> **What is required**:
The answer must consist of every record, printed exactly as it stands.

> **The data**:
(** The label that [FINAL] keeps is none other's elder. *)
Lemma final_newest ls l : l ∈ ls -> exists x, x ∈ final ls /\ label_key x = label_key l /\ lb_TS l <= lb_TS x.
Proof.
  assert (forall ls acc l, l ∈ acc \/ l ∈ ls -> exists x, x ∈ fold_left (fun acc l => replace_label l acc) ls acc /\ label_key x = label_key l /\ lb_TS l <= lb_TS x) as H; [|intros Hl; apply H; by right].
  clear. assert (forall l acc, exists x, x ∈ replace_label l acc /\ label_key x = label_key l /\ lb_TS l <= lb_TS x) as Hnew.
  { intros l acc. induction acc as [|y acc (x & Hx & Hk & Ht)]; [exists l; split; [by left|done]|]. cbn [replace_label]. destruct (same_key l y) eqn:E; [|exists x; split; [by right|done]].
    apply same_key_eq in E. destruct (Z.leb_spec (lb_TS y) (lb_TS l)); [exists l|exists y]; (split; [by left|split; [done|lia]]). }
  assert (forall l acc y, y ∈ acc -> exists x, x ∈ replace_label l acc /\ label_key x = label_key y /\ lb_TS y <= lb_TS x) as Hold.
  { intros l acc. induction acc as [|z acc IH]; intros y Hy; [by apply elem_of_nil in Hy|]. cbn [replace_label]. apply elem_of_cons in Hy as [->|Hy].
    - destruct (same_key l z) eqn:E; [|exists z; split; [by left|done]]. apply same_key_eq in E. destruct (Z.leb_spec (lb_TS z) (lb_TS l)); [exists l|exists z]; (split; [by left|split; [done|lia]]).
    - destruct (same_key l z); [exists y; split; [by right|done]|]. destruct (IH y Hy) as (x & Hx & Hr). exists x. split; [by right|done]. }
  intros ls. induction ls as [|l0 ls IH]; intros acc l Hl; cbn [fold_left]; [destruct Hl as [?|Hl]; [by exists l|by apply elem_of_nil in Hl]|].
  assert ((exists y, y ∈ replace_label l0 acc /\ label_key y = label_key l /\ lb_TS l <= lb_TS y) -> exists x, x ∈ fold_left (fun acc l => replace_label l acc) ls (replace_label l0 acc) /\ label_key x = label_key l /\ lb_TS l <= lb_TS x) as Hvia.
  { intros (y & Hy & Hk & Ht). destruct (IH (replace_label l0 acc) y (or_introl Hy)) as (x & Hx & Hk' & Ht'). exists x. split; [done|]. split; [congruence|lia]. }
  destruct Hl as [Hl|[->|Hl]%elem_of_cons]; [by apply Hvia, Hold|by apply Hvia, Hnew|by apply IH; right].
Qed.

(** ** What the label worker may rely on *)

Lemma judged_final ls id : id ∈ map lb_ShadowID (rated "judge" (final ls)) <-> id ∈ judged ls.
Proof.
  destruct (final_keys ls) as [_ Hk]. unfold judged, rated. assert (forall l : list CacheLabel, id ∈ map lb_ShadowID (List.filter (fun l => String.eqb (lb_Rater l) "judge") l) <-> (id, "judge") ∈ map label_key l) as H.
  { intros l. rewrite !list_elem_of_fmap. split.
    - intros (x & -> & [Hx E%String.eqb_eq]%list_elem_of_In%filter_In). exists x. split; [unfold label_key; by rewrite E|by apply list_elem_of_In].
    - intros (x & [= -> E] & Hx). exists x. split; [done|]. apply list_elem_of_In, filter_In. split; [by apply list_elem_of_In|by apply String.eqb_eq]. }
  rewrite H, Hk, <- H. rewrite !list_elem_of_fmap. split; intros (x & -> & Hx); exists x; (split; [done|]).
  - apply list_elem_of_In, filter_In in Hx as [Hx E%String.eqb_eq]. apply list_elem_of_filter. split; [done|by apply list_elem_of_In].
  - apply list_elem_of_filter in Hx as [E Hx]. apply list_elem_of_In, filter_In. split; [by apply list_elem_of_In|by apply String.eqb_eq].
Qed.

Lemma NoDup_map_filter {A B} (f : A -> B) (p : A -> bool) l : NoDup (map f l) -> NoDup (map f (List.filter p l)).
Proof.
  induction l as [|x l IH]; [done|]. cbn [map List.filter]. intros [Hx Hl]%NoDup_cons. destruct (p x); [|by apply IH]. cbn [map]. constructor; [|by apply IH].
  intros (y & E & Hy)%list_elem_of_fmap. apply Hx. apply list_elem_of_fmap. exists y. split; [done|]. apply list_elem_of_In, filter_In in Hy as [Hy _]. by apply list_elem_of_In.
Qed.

> **Expected output**:
(** The label that [FINAL] keeps is none other's elder. *)
Lemma final_newest ls l : l ∈ ls -> exists x, x ∈ final ls /\ label_key x = label_key l /\ lb_TS l <= lb_TS x.
Proof.
  assert (forall ls acc l, l ∈ acc \/ l ∈ ls -> exists x, x ∈ fold_left (fun acc l => replace_label l acc) ls acc /\ label_key x = label_key l /\ lb_TS l <= lb_TS x) as H; [|intros Hl; apply H; by right].
  clear. assert (forall l acc, exists x, x ∈ replace_label l acc /\ label_key x = label_key l /\ lb_TS l <= lb_TS x) as Hnew.
  { intros l acc. induction acc as [|y acc (x & Hx & Hk & Ht)]; [exists l; split; [by left|done]|]. cbn [replace_label]. destruct (same_key l y) eqn:E; [|exists x; split; [by right|done]].
    apply same_key_eq in E. destruct (Z.leb_spec (lb_TS y) (lb_TS l)); [exists l|exists y]; (split; [by left|split; [done|lia]]). }
  assert (forall l acc y, y ∈ acc -> exists x, x ∈ replace_label l acc /\ label_key x = label_key y /\ lb_TS y <= lb_TS x) as Hold.
  { intros l acc. induction acc as [|z acc IH]; intros y Hy; [by apply elem_of_nil in Hy|]. cbn [replace_label]. apply elem_of_cons in Hy as [->|Hy].
    - destruct (same_key l z) eqn:E; [|exists z; split; [by left|done]]. apply same_key_eq in E. destruct (Z.leb_spec (lb_TS z) (lb_TS l)); [exists l|exists z]; (split; [by left|split; [done|lia]]).
    - destruct (same_key l z); [exists y; split; [by right|done]|]. destruct (IH y Hy) as (x & Hx & Hr). exists x. split; [by right|done]. }
  intros ls. induction ls as [|l0 ls IH]; intros acc l Hl; cbn [fold_left]; [destruct Hl as [?|Hl]; [by exists l|by apply elem_of_nil in Hl]|].
  assert ((exists y, y ∈ replace_label l0 acc /\ label_key y = label_key l /\ lb_TS l <= lb_TS y) -> exists x, x ∈ fold_left (fun acc l => replace_label l acc) ls (replace_label l0 acc) /\ label_key x = label_key l /\ lb_TS l <= lb_TS x) as Hvia.
  { intros (y & Hy & Hk & Ht). destruct (IH (replace_label l0 acc) y (or_introl Hy)) as (x & Hx & Hk' & Ht'). exists x. split; [done|]. split; [congruence|lia]. }
  destruct Hl as [Hl|[->|Hl]%elem_of_cons]; [by apply Hvia, Hold|by apply Hvia, Hnew|by apply IH; right].
Qed.

(** ** What the label worker may rely on *)

Lemma judged_final ls id : id ∈ map lb_ShadowID (rated "judge" (final ls)) <-> id ∈ judged ls.
Proof.
  destruct (final_keys ls) as [_ Hk]. unfold judged, rated. assert (forall l : list CacheLabel, id ∈ map lb_ShadowID (List.filter (fun l => String.eqb (lb_Rater l) "judge") l) <-> (id, "judge") ∈ map label_key l) as H.
  { intros l. rewrite !list_elem_of_fmap. split.
    - intros (x & -> & [Hx E%String.eqb_eq]%list_elem_of_In%filter_In). exists x. split; [unfold label_key; by rewrite E|by apply list_elem_of_In].
    - intros (x & [= -> E] & Hx). exists x. split; [done|]. apply list_elem_of_In, filter_In. split; [by apply list_elem_of_In|by apply String.eqb_eq]. }
  rewrite H, Hk, <- H. rewrite !list_elem_of_fmap. split; intros (x & -> & Hx); exists x; (split; [done|]).
  - apply list_elem_of_In, filter_In in Hx as [Hx E%String.eqb_eq]. apply list_elem_of_filter. split; [done|by apply list_elem_of_In].
  - apply list_elem_of_filter in Hx as [E Hx]. apply list_elem_of_In, filter_In. split; [by apply list_elem_of_In|by apply String.eqb_eq].
Qed.

Lemma NoDup_map_filter {A B} (f : A -> B) (p : A -> bool) l : NoDup (map f l) -> NoDup (map f (List.filter p l)).
Proof.
  induction l as [|x l IH]; [done|]. cbn [map List.filter]. intros [Hx Hl]%NoDup_cons. destruct (p x); [|by apply IH]. cbn [map]. constructor; [|by apply IH].
  intros (y & E & Hy)%list_elem_of_fmap. apply Hx. apply list_elem_of_fmap. exists y. split; [done|]. apply list_elem_of_In, filter_In in Hy as [Hy _]. by apply list_elem_of_In.
Qed.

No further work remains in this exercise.